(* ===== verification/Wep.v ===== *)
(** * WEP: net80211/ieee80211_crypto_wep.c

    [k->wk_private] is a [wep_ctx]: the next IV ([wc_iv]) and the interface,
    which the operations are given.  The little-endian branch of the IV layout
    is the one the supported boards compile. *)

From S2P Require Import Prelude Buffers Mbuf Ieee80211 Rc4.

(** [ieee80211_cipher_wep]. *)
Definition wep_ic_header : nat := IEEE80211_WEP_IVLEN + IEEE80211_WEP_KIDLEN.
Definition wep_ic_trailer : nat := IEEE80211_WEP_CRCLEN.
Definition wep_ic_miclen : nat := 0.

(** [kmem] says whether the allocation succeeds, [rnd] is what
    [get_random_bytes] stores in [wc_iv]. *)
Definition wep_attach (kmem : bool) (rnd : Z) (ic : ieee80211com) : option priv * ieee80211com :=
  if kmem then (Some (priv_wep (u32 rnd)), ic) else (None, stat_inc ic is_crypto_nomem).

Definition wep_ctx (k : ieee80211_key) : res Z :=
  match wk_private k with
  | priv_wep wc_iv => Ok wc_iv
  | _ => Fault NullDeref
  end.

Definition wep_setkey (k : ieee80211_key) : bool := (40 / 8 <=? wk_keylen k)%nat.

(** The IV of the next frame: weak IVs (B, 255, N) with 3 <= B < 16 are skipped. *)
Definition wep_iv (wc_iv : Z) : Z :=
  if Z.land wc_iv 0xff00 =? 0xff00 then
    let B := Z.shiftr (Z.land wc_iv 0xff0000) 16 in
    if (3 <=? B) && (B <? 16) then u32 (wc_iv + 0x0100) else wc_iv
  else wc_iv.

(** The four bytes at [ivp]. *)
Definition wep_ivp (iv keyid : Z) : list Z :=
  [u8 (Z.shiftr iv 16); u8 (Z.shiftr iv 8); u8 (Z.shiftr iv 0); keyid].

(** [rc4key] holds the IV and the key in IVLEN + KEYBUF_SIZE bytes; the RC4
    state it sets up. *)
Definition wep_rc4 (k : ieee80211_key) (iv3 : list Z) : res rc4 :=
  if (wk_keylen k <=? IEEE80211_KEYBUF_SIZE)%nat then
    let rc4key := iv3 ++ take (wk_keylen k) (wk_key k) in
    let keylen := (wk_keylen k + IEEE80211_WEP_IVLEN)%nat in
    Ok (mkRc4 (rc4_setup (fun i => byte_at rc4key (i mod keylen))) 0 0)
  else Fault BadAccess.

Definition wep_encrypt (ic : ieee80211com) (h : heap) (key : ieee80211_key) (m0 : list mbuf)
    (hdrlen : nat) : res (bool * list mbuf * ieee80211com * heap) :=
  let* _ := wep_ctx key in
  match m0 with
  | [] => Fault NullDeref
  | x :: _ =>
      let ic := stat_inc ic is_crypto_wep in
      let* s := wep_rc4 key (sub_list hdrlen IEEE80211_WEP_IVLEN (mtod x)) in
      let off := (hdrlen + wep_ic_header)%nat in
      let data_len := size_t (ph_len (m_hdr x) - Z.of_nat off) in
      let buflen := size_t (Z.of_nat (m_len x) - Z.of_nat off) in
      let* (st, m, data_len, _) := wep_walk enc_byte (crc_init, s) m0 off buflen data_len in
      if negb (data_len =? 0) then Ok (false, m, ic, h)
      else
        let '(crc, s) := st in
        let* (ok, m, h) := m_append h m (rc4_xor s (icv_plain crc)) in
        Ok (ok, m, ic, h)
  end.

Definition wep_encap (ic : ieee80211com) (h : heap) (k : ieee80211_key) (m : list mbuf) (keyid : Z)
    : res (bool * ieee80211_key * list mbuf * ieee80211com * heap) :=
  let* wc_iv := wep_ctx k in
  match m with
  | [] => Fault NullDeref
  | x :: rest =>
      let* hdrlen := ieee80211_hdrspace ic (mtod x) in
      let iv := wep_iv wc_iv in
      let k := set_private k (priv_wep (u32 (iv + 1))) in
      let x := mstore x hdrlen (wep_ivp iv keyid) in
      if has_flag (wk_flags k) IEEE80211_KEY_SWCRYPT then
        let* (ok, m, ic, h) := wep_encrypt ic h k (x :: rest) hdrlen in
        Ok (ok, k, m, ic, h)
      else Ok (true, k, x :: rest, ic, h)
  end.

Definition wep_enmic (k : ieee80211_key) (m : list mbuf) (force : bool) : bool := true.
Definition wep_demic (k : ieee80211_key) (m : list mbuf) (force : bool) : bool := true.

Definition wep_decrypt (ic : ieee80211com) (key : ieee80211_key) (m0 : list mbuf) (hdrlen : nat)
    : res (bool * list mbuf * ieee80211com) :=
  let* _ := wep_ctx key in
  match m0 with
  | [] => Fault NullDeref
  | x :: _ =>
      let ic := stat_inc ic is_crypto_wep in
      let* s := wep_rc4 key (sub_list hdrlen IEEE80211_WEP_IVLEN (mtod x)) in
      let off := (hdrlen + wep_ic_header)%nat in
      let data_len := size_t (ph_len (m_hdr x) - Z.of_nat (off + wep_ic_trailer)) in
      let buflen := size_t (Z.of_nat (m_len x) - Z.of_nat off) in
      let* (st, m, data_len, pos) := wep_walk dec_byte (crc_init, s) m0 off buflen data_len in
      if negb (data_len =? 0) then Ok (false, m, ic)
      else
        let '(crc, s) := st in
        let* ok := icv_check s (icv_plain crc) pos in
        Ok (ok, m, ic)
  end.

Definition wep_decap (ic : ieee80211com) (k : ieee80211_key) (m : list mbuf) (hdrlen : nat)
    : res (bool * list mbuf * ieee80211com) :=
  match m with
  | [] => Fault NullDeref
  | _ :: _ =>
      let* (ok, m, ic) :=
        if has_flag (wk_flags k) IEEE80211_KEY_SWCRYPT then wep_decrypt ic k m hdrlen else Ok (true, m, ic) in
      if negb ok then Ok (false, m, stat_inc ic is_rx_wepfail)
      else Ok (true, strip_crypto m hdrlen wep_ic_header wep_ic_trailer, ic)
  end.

[What the task asks]
The data must be retyped in full, exactly as it reads.

[Response below]
(* ===== verification/Wep.v ===== *)
(** * WEP: net80211/ieee80211_crypto_wep.c

    [k->wk_private] is a [wep_ctx]: the next IV ([wc_iv]) and the interface,
    which the operations are given.  The little-endian branch of the IV layout
    is the one the supported boards compile. *)

From S2P Require Import Prelude Buffers Mbuf Ieee80211 Rc4.

(** [ieee80211_cipher_wep]. *)
Definition wep_ic_header : nat := IEEE80211_WEP_IVLEN + IEEE80211_WEP_KIDLEN.
Definition wep_ic_trailer : nat := IEEE80211_WEP_CRCLEN.
Definition wep_ic_miclen : nat := 0.

(** [kmem] says whether the allocation succeeds, [rnd] is what
    [get_random_bytes] stores in [wc_iv]. *)
Definition wep_attach (kmem : bool) (rnd : Z) (ic : ieee80211com) : option priv * ieee80211com :=
  if kmem then (Some (priv_wep (u32 rnd)), ic) else (None, stat_inc ic is_crypto_nomem).

Definition wep_ctx (k : ieee80211_key) : res Z :=
  match wk_private k with
  | priv_wep wc_iv => Ok wc_iv
  | _ => Fault NullDeref
  end.

Definition wep_setkey (k : ieee80211_key) : bool := (40 / 8 <=? wk_keylen k)%nat.

(** The IV of the next frame: weak IVs (B, 255, N) with 3 <= B < 16 are skipped. *)
Definition wep_iv (wc_iv : Z) : Z :=
  if Z.land wc_iv 0xff00 =? 0xff00 then
    let B := Z.shiftr (Z.land wc_iv 0xff0000) 16 in
    if (3 <=? B) && (B <? 16) then u32 (wc_iv + 0x0100) else wc_iv
  else wc_iv.

(** The four bytes at [ivp]. *)
Definition wep_ivp (iv keyid : Z) : list Z :=
  [u8 (Z.shiftr iv 16); u8 (Z.shiftr iv 8); u8 (Z.shiftr iv 0); keyid].

(** [rc4key] holds the IV and the key in IVLEN + KEYBUF_SIZE bytes; the RC4
    state it sets up. *)
Definition wep_rc4 (k : ieee80211_key) (iv3 : list Z) : res rc4 :=
  if (wk_keylen k <=? IEEE80211_KEYBUF_SIZE)%nat then
    let rc4key := iv3 ++ take (wk_keylen k) (wk_key k) in
    let keylen := (wk_keylen k + IEEE80211_WEP_IVLEN)%nat in
    Ok (mkRc4 (rc4_setup (fun i => byte_at rc4key (i mod keylen))) 0 0)
  else Fault BadAccess.

Definition wep_encrypt (ic : ieee80211com) (h : heap) (key : ieee80211_key) (m0 : list mbuf)
    (hdrlen : nat) : res (bool * list mbuf * ieee80211com * heap) :=
  let* _ := wep_ctx key in
  match m0 with
  | [] => Fault NullDeref
  | x :: _ =>
      let ic := stat_inc ic is_crypto_wep in
      let* s := wep_rc4 key (sub_list hdrlen IEEE80211_WEP_IVLEN (mtod x)) in
      let off := (hdrlen + wep_ic_header)%nat in
      let data_len := size_t (ph_len (m_hdr x) - Z.of_nat off) in
      let buflen := size_t (Z.of_nat (m_len x) - Z.of_nat off) in
      let* (st, m, data_len, _) := wep_walk enc_byte (crc_init, s) m0 off buflen data_len in
      if negb (data_len =? 0) then Ok (false, m, ic, h)
      else
        let '(crc, s) := st in
        let* (ok, m, h) := m_append h m (rc4_xor s (icv_plain crc)) in
        Ok (ok, m, ic, h)
  end.

Definition wep_encap (ic : ieee80211com) (h : heap) (k : ieee80211_key) (m : list mbuf) (keyid : Z)
    : res (bool * ieee80211_key * list mbuf * ieee80211com * heap) :=
  let* wc_iv := wep_ctx k in
  match m with
  | [] => Fault NullDeref
  | x :: rest =>
      let* hdrlen := ieee80211_hdrspace ic (mtod x) in
      let iv := wep_iv wc_iv in
      let k := set_private k (priv_wep (u32 (iv + 1))) in
      let x := mstore x hdrlen (wep_ivp iv keyid) in
      if has_flag (wk_flags k) IEEE80211_KEY_SWCRYPT then
        let* (ok, m, ic, h) := wep_encrypt ic h k (x :: rest) hdrlen in
        Ok (ok, k, m, ic, h)
      else Ok (true, k, x :: rest, ic, h)
  end.

Definition wep_enmic (k : ieee80211_key) (m : list mbuf) (force : bool) : bool := true.
Definition wep_demic (k : ieee80211_key) (m : list mbuf) (force : bool) : bool := true.

Definition wep_decrypt (ic : ieee80211com) (key : ieee80211_key) (m0 : list mbuf) (hdrlen : nat)
    : res (bool * list mbuf * ieee80211com) :=
  let* _ := wep_ctx key in
  match m0 with
  | [] => Fault NullDeref
  | x :: _ =>
      let ic := stat_inc ic is_crypto_wep in
      let* s := wep_rc4 key (sub_list hdrlen IEEE80211_WEP_IVLEN (mtod x)) in
      let off := (hdrlen + wep_ic_header)%nat in
      let data_len := size_t (ph_len (m_hdr x) - Z.of_nat (off + wep_ic_trailer)) in
      let buflen := size_t (Z.of_nat (m_len x) - Z.of_nat off) in
      let* (st, m, data_len, pos) := wep_walk dec_byte (crc_init, s) m0 off buflen data_len in
      if negb (data_len =? 0) then Ok (false, m, ic)
      else
        let '(crc, s) := st in
        let* ok := icv_check s (icv_plain crc) pos in
        Ok (ok, m, ic)
  end.

Definition wep_decap (ic : ieee80211com) (k : ieee80211_key) (m : list mbuf) (hdrlen : nat)
    : res (bool * list mbuf * ieee80211com) :=
  match m with
  | [] => Fault NullDeref
  | _ :: _ =>
      let* (ok, m, ic) :=
        if has_flag (wk_flags k) IEEE80211_KEY_SWCRYPT then wep_decrypt ic k m hdrlen else Ok (true, m, ic) in
      if negb ok then Ok (false, m, stat_inc ic is_rx_wepfail)
      else Ok (true, strip_crypto m hdrlen wep_ic_header wep_ic_trailer, ic)
  end.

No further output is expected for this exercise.